* _What to produce_
Among the records that follow, set down only the lines from the one containing "change (tour_calcLocHistIdx a" to the one containing "apply bind_Ok in E as (u", both included, exactly.

* _Data under study_
——————————

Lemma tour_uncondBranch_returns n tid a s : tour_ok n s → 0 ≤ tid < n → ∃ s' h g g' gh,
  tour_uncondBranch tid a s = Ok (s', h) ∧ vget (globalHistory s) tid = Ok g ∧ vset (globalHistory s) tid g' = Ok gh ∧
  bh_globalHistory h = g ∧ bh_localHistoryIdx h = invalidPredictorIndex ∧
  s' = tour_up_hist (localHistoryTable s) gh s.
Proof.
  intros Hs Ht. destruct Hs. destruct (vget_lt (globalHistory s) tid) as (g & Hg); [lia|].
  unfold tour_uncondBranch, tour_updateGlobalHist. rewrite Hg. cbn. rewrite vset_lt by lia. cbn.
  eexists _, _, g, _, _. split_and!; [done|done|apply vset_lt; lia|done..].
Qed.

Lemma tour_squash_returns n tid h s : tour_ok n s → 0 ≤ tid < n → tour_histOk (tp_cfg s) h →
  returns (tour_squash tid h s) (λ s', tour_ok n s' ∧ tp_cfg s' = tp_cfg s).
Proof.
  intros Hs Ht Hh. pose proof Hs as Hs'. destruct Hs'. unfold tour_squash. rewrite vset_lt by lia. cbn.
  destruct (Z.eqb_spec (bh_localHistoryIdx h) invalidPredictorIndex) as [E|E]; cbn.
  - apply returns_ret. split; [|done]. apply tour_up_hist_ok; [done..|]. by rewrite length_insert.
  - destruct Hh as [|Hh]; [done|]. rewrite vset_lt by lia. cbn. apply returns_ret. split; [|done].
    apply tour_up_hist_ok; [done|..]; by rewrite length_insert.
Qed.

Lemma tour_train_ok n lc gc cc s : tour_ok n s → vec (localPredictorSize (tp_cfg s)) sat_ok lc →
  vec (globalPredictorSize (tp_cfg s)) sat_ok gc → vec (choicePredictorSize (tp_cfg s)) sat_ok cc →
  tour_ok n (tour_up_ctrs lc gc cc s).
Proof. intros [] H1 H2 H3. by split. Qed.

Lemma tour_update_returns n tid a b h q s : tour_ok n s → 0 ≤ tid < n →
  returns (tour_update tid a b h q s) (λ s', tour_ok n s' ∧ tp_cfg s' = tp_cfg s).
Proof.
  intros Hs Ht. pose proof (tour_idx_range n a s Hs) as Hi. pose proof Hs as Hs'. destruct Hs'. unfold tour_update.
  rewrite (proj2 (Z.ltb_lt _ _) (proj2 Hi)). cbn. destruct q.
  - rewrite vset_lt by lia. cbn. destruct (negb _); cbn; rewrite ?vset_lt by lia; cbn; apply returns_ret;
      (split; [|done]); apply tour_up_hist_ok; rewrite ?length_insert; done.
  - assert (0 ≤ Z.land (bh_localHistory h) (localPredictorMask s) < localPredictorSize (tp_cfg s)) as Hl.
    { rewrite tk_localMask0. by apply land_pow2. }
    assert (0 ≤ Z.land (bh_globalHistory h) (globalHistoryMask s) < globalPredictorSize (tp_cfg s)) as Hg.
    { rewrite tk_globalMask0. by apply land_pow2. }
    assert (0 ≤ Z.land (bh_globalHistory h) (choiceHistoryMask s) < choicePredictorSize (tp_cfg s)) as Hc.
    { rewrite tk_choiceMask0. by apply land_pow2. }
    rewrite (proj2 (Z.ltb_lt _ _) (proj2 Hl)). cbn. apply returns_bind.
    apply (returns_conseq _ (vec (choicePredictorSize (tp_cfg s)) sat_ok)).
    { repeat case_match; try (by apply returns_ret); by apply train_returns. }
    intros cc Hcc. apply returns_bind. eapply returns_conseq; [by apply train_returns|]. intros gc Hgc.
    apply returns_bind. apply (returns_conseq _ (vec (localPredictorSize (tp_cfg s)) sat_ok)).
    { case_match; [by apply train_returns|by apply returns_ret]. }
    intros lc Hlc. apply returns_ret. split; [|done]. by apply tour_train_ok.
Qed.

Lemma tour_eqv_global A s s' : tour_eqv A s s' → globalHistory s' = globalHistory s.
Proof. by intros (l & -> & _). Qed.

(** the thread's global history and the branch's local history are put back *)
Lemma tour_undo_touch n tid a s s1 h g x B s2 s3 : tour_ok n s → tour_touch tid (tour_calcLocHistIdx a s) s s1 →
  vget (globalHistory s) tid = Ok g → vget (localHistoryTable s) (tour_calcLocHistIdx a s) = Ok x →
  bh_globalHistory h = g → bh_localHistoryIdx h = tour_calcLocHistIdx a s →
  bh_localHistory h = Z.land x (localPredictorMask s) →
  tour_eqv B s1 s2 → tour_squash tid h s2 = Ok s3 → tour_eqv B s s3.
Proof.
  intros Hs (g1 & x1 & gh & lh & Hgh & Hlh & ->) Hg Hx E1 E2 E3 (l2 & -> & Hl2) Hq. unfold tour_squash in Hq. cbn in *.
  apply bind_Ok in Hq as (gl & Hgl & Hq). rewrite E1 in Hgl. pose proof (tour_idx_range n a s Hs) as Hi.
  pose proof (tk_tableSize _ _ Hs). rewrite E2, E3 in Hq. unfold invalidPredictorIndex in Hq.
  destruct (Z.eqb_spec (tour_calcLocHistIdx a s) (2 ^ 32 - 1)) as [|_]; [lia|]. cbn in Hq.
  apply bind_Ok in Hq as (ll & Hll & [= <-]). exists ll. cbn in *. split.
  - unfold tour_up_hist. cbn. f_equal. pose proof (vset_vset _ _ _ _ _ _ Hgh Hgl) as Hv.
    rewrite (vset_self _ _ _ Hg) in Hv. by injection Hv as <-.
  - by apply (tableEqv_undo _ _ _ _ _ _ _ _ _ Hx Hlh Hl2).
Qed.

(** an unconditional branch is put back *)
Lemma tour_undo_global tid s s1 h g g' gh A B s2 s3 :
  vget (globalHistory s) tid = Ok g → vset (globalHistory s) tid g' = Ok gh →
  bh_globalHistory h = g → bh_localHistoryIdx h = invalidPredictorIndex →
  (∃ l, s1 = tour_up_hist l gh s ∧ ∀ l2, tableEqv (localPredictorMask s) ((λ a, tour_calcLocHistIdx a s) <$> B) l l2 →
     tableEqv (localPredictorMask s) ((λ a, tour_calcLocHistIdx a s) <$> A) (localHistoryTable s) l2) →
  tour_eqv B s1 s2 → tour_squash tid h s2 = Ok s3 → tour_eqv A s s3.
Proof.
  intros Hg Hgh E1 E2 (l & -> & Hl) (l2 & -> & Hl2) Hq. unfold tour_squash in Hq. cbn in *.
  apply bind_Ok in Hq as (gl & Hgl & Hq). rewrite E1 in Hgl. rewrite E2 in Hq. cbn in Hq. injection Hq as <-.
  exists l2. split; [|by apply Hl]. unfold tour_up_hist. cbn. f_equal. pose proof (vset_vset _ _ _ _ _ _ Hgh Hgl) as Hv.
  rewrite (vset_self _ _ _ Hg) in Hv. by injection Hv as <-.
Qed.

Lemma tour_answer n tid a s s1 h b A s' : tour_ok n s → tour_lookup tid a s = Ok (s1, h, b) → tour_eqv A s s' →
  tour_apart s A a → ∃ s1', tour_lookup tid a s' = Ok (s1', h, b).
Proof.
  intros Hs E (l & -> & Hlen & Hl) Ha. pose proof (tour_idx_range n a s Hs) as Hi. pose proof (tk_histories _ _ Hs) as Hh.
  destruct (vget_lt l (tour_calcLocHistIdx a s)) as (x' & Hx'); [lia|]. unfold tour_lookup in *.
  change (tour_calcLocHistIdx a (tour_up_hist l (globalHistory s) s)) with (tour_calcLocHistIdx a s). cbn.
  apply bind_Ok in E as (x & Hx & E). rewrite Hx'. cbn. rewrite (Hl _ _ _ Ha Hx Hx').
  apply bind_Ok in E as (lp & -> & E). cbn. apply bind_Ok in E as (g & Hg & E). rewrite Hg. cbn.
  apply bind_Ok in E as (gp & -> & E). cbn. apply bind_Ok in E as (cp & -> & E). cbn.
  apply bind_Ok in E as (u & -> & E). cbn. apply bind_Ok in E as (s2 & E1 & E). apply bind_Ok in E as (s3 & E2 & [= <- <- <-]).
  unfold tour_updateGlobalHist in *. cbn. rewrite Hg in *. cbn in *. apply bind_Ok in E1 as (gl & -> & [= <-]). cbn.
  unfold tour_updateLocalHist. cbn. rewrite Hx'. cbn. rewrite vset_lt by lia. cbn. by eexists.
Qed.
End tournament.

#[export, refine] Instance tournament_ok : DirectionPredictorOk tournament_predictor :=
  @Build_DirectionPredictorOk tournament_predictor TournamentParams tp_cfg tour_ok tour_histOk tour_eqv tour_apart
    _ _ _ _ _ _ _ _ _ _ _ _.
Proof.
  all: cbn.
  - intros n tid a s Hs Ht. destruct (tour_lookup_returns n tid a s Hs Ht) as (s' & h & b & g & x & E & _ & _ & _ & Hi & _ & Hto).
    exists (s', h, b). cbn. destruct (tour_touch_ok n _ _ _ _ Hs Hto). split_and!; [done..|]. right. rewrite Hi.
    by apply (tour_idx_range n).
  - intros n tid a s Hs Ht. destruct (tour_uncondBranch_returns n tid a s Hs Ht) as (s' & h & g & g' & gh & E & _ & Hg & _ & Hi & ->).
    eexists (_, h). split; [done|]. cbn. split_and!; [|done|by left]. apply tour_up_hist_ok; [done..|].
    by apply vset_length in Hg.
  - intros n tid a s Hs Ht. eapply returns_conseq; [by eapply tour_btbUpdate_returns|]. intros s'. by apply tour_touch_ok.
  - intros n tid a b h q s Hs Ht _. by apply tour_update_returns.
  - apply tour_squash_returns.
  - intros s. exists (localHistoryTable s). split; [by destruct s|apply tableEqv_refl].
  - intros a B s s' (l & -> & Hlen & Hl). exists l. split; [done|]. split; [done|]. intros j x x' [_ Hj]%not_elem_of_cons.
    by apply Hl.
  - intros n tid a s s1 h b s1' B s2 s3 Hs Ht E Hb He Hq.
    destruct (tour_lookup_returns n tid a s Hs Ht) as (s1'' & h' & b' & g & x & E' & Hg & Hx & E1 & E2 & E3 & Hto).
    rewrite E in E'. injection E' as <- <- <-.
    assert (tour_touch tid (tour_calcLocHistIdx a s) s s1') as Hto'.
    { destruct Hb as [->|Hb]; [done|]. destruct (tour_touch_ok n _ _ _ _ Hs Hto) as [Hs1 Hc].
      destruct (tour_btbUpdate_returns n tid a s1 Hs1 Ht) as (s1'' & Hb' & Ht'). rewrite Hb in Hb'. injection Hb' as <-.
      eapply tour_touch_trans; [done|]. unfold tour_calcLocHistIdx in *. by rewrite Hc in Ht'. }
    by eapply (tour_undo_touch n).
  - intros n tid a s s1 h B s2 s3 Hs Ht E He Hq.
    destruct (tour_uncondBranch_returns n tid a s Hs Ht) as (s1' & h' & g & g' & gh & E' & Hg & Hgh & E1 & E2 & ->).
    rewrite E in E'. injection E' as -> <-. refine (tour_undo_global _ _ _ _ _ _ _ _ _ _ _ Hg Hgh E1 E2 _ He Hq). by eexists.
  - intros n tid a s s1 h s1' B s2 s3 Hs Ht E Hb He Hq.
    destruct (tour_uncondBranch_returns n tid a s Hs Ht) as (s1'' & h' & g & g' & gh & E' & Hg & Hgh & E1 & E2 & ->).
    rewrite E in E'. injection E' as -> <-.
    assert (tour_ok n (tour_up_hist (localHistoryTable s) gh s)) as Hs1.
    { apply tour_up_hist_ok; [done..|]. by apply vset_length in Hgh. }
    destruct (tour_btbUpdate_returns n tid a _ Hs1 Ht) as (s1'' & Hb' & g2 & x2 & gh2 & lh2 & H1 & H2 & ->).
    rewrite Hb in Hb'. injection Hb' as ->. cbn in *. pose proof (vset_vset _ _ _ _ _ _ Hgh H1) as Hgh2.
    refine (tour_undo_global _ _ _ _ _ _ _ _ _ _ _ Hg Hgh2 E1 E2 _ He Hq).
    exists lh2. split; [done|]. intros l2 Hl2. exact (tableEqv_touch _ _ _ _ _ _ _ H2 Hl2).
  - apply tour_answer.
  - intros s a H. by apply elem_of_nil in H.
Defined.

——————————

* _Problem solution_
  change (tour_calcLocHistIdx a (tour_up_hist l (globalHistory s) s)) with (tour_calcLocHistIdx a s). cbn.
  apply bind_Ok in E as (x & Hx & E). rewrite Hx'. cbn. rewrite (Hl _ _ _ Ha Hx Hx').
  apply bind_Ok in E as (lp & -> & E). cbn. apply bind_Ok in E as (g & Hg & E). rewrite Hg. cbn.
  apply bind_Ok in E as (gp & -> & E). cbn. apply bind_Ok in E as (cp & -> & E). cbn.
  apply bind_Ok in E as (u & -> & E). cbn. apply bind_Ok in E as (s2 & E1 & E). apply bind_Ok in E as (s3 & E2 & [= <- <- <-]).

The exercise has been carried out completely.